Only the first line of the listing and the lines after it, up to and including the one containing "isolated c1 c2 (api_bind", should be retyped exactly.

+++ DATA FOR THIS TASK

Lemma answer_alike (f : api_ctx -> json) c1 c2 : alike a c1 c2 -> f c1 = f c2 ->
  isolated c1 c2 (api_bind get_ctx (fun c => answer (f c)) c1) (api_bind get_ctx (fun c => answer (f c)) c2).
Proof. intros H Hx. rewrite !get_bind. unfold answer. rewrite Hx. exact (isolated_here c1 c2 _ H). Qed.
End Tail.

Section Handlers.
Context (E : api_env) (req : http_request).

(** The checks depend on the identity and the rate limiter only. *)
Lemma admit_same c1 c2 : auth_of E c1 req = auth_of E c2 req -> cx_ratelimit c1 = cx_ratelimit c2 ->
  w_revokes (cx_world c1) = w_revokes (cx_world c2) ->
  exists x, admit_request E req c1 = Some (counted E req c1, [], x) /\ admit_request E req c2 = Some (counted E req c2, [], x).
Proof.
  intros Ha Hr Hw. unfold admit_request.
  assert (exists x, check_ratelimit E req c1 = Some (counted E req c1, [], x) /\ check_ratelimit E req c2 = Some (counted E req c2, [], x))
    as (x & E1 & E2).
  { unfold check_ratelimit, req_auth_ensure, counted. remember (auth_of E c2 req) as a eqn:Ea. rewrite Ha, Hr.
    rewrite (bind_ret _ _ c1 (set_auth a c1) tt) by (unfold put_ctx; by rewrite Ha).
    rewrite (bind_ret _ _ c2 (set_auth a c2) tt) by (unfold put_ctx; by rewrite <- Ea).
    rewrite (bind_ret _ _ _ _ (set_auth a c1)) by done. rewrite (bind_ret _ _ _ _ (set_auth a c2)) by done.
    change (cx_auth (set_auth a c1)) with a. change (cx_auth (set_auth a c2)) with a.
    change (cx_ratelimit (set_auth a c1)) with (cx_ratelimit c1). change (cx_ratelimit (set_auth a c2)) with (cx_ratelimit c2).
    rewrite Hr. cbn zeta. destruct (miku_ratelimit_allow _ _ _) as [ok rl]. cbn [snd].
    rewrite (bind_ret _ _ _ (set_ratelimit rl (set_auth a c1)) tt) by done.
    rewrite (bind_ret _ _ _ (set_ratelimit rl (set_auth a c2)) tt) by done.
    destruct (ok =? 0); by eexists. }
  destruct x as [r|[]].
  { exists (inl r). split; by apply bind_reply. }
  rewrite (bind_ret _ _ _ _ _ E1), (bind_ret _ _ _ _ _ E2). clear E1 E2.
  unfold verify_token. destruct (public_path _); [by exists (inr tt)|]. unfold req_auth_ensure.
  assert (forall c, put_ctx (fun c0 => set_auth (auth_of E c0 req) c0) (counted E req c) = Some (counted E req c, [], inr tt)) as He.
  { intros c. unfold put_ctx. by rewrite (counted_settled E req c), set_auth_id. }
  rewrite (bind_ret _ _ _ _ _ (He c1)), (bind_ret _ _ _ _ _ (He c2)).
  rewrite (bind_ret _ _ (counted E req c1) (counted E req c1) (counted E req c1)) by reflexivity.
  rewrite (bind_ret _ _ (counted E req c2) (counted E req c2) (counted E req c2)) by reflexivity.
  change (cx_auth (counted E req c1)) with (auth_of E c1 req). change (cx_auth (counted E req c2)) with (auth_of E c2 req).
  rewrite Ha. destruct (_ || _); by eexists.
Qed.

(** A handler that starts with the checks and the identity. *)
Lemma starts_isolated c1 c2 (k : string -> api http_response) :
  let a := actor_of (auth_of E c1 req) in
  public_path (rq_path req) = false -> alike a c1 c2 ->
  (no_identity (auth_of E c1 req) = false -> isolated a (counted E req c1) (counted E req c2) (k a (counted E req c1)) (k a (counted E req c2))) ->
  let m := api_bind (admit_request E req) (fun _ => api_bind (req_actor E req) k) in
  isolated a c1 c2 (m c1) (m c2).
Proof.
  intros a Hp H Hk m. pose proof (alike_auth E req a c1 c2 H) as Ha. pose proof (alike_counted E req a c1 c2 H) as Hc.
  destruct (admit_same c1 c2 Ha) as (x & E1 & E2); [apply H|by rewrite (al_world _ _ _ H)|]. unfold m.
  destruct x as [r|[]].
  - rewrite (bind_reply _ _ _ _ _ _ E1), (bind_reply _ _ _ _ _ _ E2). by exists (counted E req c1), (counted E req c2), (inl r).
  - rewrite (bind_ret _ _ _ _ _ E1), (bind_ret _ _ _ _ _ E2).
    assert (no_identity (auth_of E c1 req) = false) as Hn.
    { destruct (admit_spec E req c1) as (y & Ey & Hy). rewrite E1 in Ey. simplify_eq.
      destruct Hy as [(r & ? & _)|[_ [Hx|Hx]]]; [done|congruence|done]. }
    assert (req_actor E req (counted E req c1) = Some (counted E req c1, [], inr a)) as A1
      by (apply (actor_eq E req); [apply counted_settled|exact Hn]).
    assert (req_actor E req (counted E req c2) = Some (counted E req c2, [], inr a)) as A2.
    { assert (a = actor_of (auth_of E c2 req)) as Ea by exact (f_equal actor_of Ha). rewrite Ea.
      apply (actor_eq E req (counted E req c2)); [apply counted_settled|].
      change (cx_auth (counted E req c2)) with (auth_of E c2 req). by rewrite <- Ha. }
    rewrite (bind_ret _ _ _ _ _ A1), (bind_ret _ _ _ _ _ A2). exact (Hk Hn).
Qed.


Context (o : jobject json) (Hbody : parse_body req = Some (JObj o)) (Hlen : tlen (rq_body req) < 2 ^ 27).

Lemma conv_handler_isolated a c1 c2 : a = actor_of (auth_of E c1 req) -> public_path (rq_path req) = false ->
  nonempty a = true -> fits 63 a -> alike a c1 c2 -> room (recs (cx_conv c1)) -> room (recs (cx_conv c2)) ->
  isolated a c1 c2 (handle_conv E req c1) (handle_conv E req c2).
Proof.
  intros Ea Hp Hn Hf H R1 R2. subst a. unfold handle_conv. generalize (api_rpc_method req "getConversation") as m. intros m.
  apply (starts_isolated c1 c2); [exact Hp|exact H|]. intros _.
  set (a := actor_of _) in *. pose proof (alike_counted E req a c1 c2 H) as Hc.
  apply check_alike; [exact Hc|]. apply (rpc_alike E a Hf); [|exact Hc|exact R1|exact R2|].
  { exact (conv_identity_owner a req o Hbody Hlen Hn). }
  intros out d1 d2 Hd.
  apply (answer_alike a (fun c => if conv_is_read m && nonempty a then
            let out := filter_conv_read_result c a out in
            if streq m "getTotalUnreadMsgCount" then filter_conv_unread_count c a out else out
          else out)); [exact Hd|].
  destruct (conv_is_read m && nonempty a); [|reflexivity]. cbn zeta. rewrite (alike_read a d1 d2 out Hd).
  destruct (streq m "getTotalUnreadMsgCount"); [|reflexivity].
  exact (alike_unread a d1 d2 (filter_conv_read_result d2 a out) Hd).
Qed.

Lemma jssdk_handler_isolated a c1 c2 : a = actor_of (auth_of E c1 req) -> public_path (rq_path req) = false ->
  nonempty a = true -> fits 63 a -> alike a c1 c2 -> room (recs (cx_conv c1)) -> room (recs (cx_conv c2)) ->
  isolated a c1 c2 (handle_jssdk E req c1) (handle_jssdk E req c2).
Proof.
  intros Ea Hp Hn Hf H R1 R2. subst a. unfold handle_jssdk. cbn zeta.
  generalize (if streq (api_req_path req 128) "/jssdk/get_active_conversations" then "getActiveConversations" else "getConversations") as m.
  intros m. apply (starts_isolated c1 c2); [exact Hp|exact H|]. intros _.
  set (a := actor_of _) in *. pose proof (alike_counted E req a c1 c2 H) as Hc.
  apply (rpc_alike E a Hf); [|exact Hc|exact R1|exact R2|].
  { exact (conv_identity_owner a req o Hbody Hlen Hn). }
  intros out d1 d2 Hd. apply (answer_alike a (fun c => filter_conv_read_result c a out)); [exact Hd|].
  exact (alike_read a d1 d2 out Hd).
Qed.
End Handlers.

(** ** Theorem *)

(** C5: the conversation routes serve the caller's conversations only.  For a
    caller whose user id has at most 63 characters, a body that is a JSON object
    (of less than 2^27 bytes) and conversation tables that are not full:
    whatever owner the body names, two gateways that differ only in the
    conversations of other users answer the same, agree on the caller's
    conversations afterwards, and the list of every other user is untouched.
    (The owner is stored with 63 characters: what is written for a longer user
    id goes to its prefix, [ConversationSpec.long_owner_shared].) *)
Theorem api_conv_isolated E r req o a c1 c2 :
  r ∈ [RConv; RJssdk] -> public_path (rq_path req) = false ->
  parse_body req = Some (JObj o) -> tlen (rq_body req) < 2 ^ 27 ->
  actor_of (auth_of E c1 req) = a -> nonempty a = true -> fits 63 a ->
  alike a c1 c2 -> room (recs (cx_conv c1)) -> room (recs (cx_conv c2)) ->
  exists c1' c2' resp,
    api_run (route_handler E r req) c1 = Some (c1', [], resp) /\
    api_run (route_handler E r req) c2 = Some (c2', [], resp) /\
    alike a c1' c2' /\
    forall u, u <> a -> miku_conv_get_all (cx_conv c1') (Some u) MK_MAX_CONVS = miku_conv_get_all (cx_conv c1) (Some u) MK_MAX_CONVS.
Proof.
  intros Hr Hp Hb Hl Ea Hn Hf H R1 R2. symmetry in Ea.
  assert (isolated a c1 c2 (route_handler E r req c1) (route_handler E r req c2)) as (c1' & c2' & x & E1 & E2 & H' & V).
  { apply list.elem_of_cons in Hr as [->|Hr]; [exact (conv_handler_isolated E req o Hb Hl a c1 c2 Ea Hp Hn Hf H R1 R2)|].
    apply list_elem_of_singleton in Hr as ->. exact (jssdk_handler_isolated E req o Hb Hl a c1 c2 Ea Hp Hn Hf H R1 R2). }
  exists c1', c2', (match x with inl y => y | inr y => y end).
  unfold api_run. rewrite E1, E2. split_and!; [by destruct x|by destruct x|exact H'|].
  intros u Hu. rewrite (get_all_view (cx_conv c1')), (get_all_view (cx_conv c1)) by apply H || apply H'.
  by rewrite V.
Qed.

(** Alice asks for Bob's conversations; one gateway holds a conversation of
    Bob, the other does not. *)
Definition ex_request_conv : http_request :=
  ex_request "/conversation/set_conversation" (ex_token "alice" 1)
    (literal "{'ownerUserID':'bob','userID':'bob','conversationID':'si_alice_carol','isPinned':1}").

Definition ex_bobs (c : api_ctx) : api_ctx :=
  set_conv_svc (miku_conv_handle_rpc (Some "setConversation") (cx_conv c)
    (miku_json_parse (Some (literal "{'ownerUserID':'bob','conversationID':'si_bob_carol'}"))) new_out).1 c.

Lemma api_conv_isolated_witness :
  exists c1' c2' resp,
    api_run (route_handler (ex_env 2000) RConv ex_request_conv) ex_start = Some (c1', [], resp) /\
    api_run (route_handler (ex_env 2000) RConv ex_request_conv) (ex_bobs ex_start) = Some (c2', [], resp) /\
    alike "alice" c1' c2' /\
    forall u, u <> "alice" ->
      miku_conv_get_all (cx_conv c1') (Some u) MK_MAX_CONVS = miku_conv_get_all (cx_conv ex_start) (Some u) MK_MAX_CONVS.
Proof.
  assert (rel_ok (cx_conv ex_start)) as O by apply rel_ok_empty.
  refine (api_conv_isolated (ex_env 2000) RConv ex_request_conv _ "alice" ex_start (ex_bobs ex_start) _ _ _ _ _ _ _ _ _ _).
  - left.
  - vm_compute. reflexivity.
  - vm_compute. reflexivity.
  - vm_compute. reflexivity.
  - vm_compute. reflexivity.
  - reflexivity.
  - unfold fits. cbn. lia.
  - apply alike_conv. split_and!; [exact O| |].
    + exact (proj1 (rpc_does (Some "setConversation") (cx_conv ex_start) _ new_out O)).
    + vm_compute. reflexivity.
  - vm_compute. reflexivity.
  - vm_compute. reflexivity.
Defined.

++++++

-- EXPECTED ANSWER --
Lemma answer_alike (f : api_ctx -> json) c1 c2 : alike a c1 c2 -> f c1 = f c2 ->
  isolated c1 c2 (api_bind get_ctx (fun c => answer (f c)) c1) (api_bind get_ctx (fun c => answer (f c)) c2).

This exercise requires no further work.